Who owns the internet? Who manages the internet? Who governs the internet? And does it really matter?
Well, yes it certainly does – and the answer has to be co-operative governance!
Let me explain. Only the most naïve people – mainly on the so-called “libertarian right” – still propagate the myth that the internet is “free”, with no limits on how it is used. In the early days of the internet, when it was largely used by academics and “geeks”, the idea of communication without limits seemed simple and attractive. Then, some argued that the internet is “just the pipes” and nobody should regulate or monitor what goes through the pipes, ignoring the fact that water and sewerage services are amongst our most tightly regulated public services.
In any event, that is no longer the world we live in. Over the past 10 years the internet has become a vital medium for business activity, for Government activity and for social communication in a way that was previously unimaginable. Increasingly, the internet affects the daily lives of every nation and individual on this planet – including those who don’t themselves use it or have access to it. And it’s used by crooks and terrorists and paedophiles as well as by innovative businesses and banks and grannies and children.
And in reality all sorts of decisions are taken about who can do what on the internet. Service Providers take commercial decisions about what they offer and what they allow. And nations have their own priorities:
* China has been criticised for trying to prevent access to Western news sites.
* In the UK we have taken steps to prevent access to online child abuse sites.
* And the USA has tried to prevent its citizens gaining access to online offshore gambling sites.
You may agree with one approach and object to another but there’s no doubt that decisions are being taken, and the big question is how to decide what’s right and wrong – and who should be taking the decisions. There’s no way that something so vital can be “ungoverned” any more than our physical environment or our seas and our air space cane be unregulated. The internet has created a revolution in communications and relationships. Business activity has expanded exponentially. It continues to accelerate, and while Society has become even more complex over hundreds of years the internet has suddenly created a new reality because communication is now:
*Fast, and getting faster.
* International — and lacking boundaries.

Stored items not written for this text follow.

(** [_request_vote(peer_id)] of node [i], the peer reached through [_get_node]; what raises
    is dropped. *)
Definition request_vote_of (i peer_id : Z) : M st unit :=
  λ s, match get_node i s.1 with
       | None => (s, Ok tt)
       | Some n =>
           match MemoryRaftNode.vote_request n, get_node peer_id s.1 with
           | Some request, Some _ =>
               match (let* response := on_node peer_id (MemoryRaftNode.request_vote request) in
                      on_node i (MemoryRaftNode.vote_response peer_id response)) s with
               | (s', _) => (s', Ok tt)
               end
           | _, _ => (s, Ok tt)
           end
       end.

Fixpoint ask_votes (i : Z) (peers : list Z) : M st unit :=
  match peers with
  | [] => ret tt
  | p :: peers => request_vote_of i p ;;; ask_votes i peers
  end.

(** [_start_election] of node [i] and the requests it submits to the pool: [answered] are the
    peers whose exchange takes place, in the order in which it does. *)
Definition campaign (answered : list Z) (i : Z) : M st unit :=
  on_node i MemoryRaftNode._start_election ;;; ask_votes i answered.
End cluster.
Arguments t : clear implicits.
End RaftCluster.

Section facts.
Import RaftCluster.
Context {W S R : Type} `{!ClusterWorld W S R} `{!RaftNode.StateMachine S} `{!RaftStorage R} `{!Msgpack}.
Abbreviation node := (MemoryRaftNode.t S R).
Abbreviation st := (RaftCluster.t S R * W)%type.
Implicit Types (s : st) (n : node).

(** ** Starting *)

(** A node of the group as it is built, without a storage. *)
Definition fresh (interval window num : Z) (i : Z) n : Prop :=
  ∃ machine, n = MemoryRaftNode.init i (peers_of num i) machine None interval window.

(** The group is in memory and the factory of its machines does not raise. *)
Class InMemory : Prop := {
  im_storage : cw_storage (W := W) (S := S) (R := R) = None;
  im_machine w : ∃ w' m, cw_machine (R := R) w = (w', Ok m)
}.

Context `{!InMemory}.

Lemma build_fresh interval window num i s : ∃ w' n,
  build interval window num i (ret tt) s = ((s.1, w'), Ok n) ∧ fresh interval window num i n.
Proof.
  destruct s as [c w]. destruct (im_machine w) as (w' & m & Hm). exists w'. eexists. split.
  - unfold build. rewrite (bind_run _ _ _ (c, w') m) by (unfold outside; cbn; by rewrite Hm).
    rewrite im_storage. reflexivity.
  - by exists m.
Qed.

Lemma d_set_new (l : list (Z * node)) i n : i ∉ l.*1 → d_set l i n = l ++ [(i, n)].
Proof.
  induction l as [|[j m] l IH]; cbn; [done|]. intros [Hne Hni]%not_elem_of_cons.
  rewrite decide_False by done. by rewrite IH.
Qed.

* Difficult to manage and make safe.
So the speed and pace of change mean that we need to decide on a different sort of governance.
Actually we did make those decisions in 2005 – when the world adopted a co-operative solution. At the turn of the century a debate started on whether the USA should continue to “own” the internet essentially through a “licence” from a Government Department. Some countries called for “control” to be handed to an international agency. America and others opposed the introduction of an international bureaucracy because a traditional regulatory approach could never cope with the internet.
Then, at the UN-sponsored World Summit on the Information Society in Tunis in 2005, the predicted breakdown was averted.
Instead, there was agreement to work through “dynamic coalitions” and “enhanced co-operation”. Coalitions of the willing would work together to design actions to govern the web. There would be a co-operative approach to issues like security, access and governance generally. This would come together in an annual event – the Internet Governance Forum – with a five-year mandate to show that we can achieve more together than we can alone and that a co-operative model can achieve more than can be achieved through traditional approaches of treaties, legislation and bureaucracy.
Co-operators know that this lesson can be applied to life and politics and the environment and business – and it’s a lesson that has been ignored by most through history. But now there’s the chance of a fresh start through Co-operative Governance of the Internet.
Since 2005, the annual events have grown in importance – but far more important is the spontaneous activity that has been generated around the world. For example, the East African IGF – held this September in Nairobi – reflects a genuine passion for joint working across the region. It’s being followed by the first West African IGF, by developments in West Africa and by the latest development is the bringing together of a US IGF.
A powerful illustration of the co-operative approach at work is shown in the UK’s approach to preventing online child abuse, which has been cut from some 16% to less than 0.1%. That has been achieved through action by companies to achieve an outcome supported by Government, children’s charities and backed by MPs across the parties.
So our approach – bringing together the four very different worlds of Government, Industry, Parliament and Civil Society, to achieve outcomes set through discussion and joint working – can work well.
But it requires individuals and businesses to engage. And it needs Governments to trust the process – perhaps sometimes following the activity with legislation which complements the activity without assuming control – as our own Government has agreed to do.
While the internet knows no boundaries, that doesn’t mean that individuals and groups can do nothing. The fact that much internet-related crime is international in nature hasn’t stopped the development of engagement at sub-national level and the Wales e-crime Forum and the Yorkshire e-Crime Business Centre are good examples.
All that is required for the triumph of evil is that people of goodwill do nothing. So will you join in the debate about how we make sure that the world of the internet, which is increasingly the world we inhabit, is a co-operative world?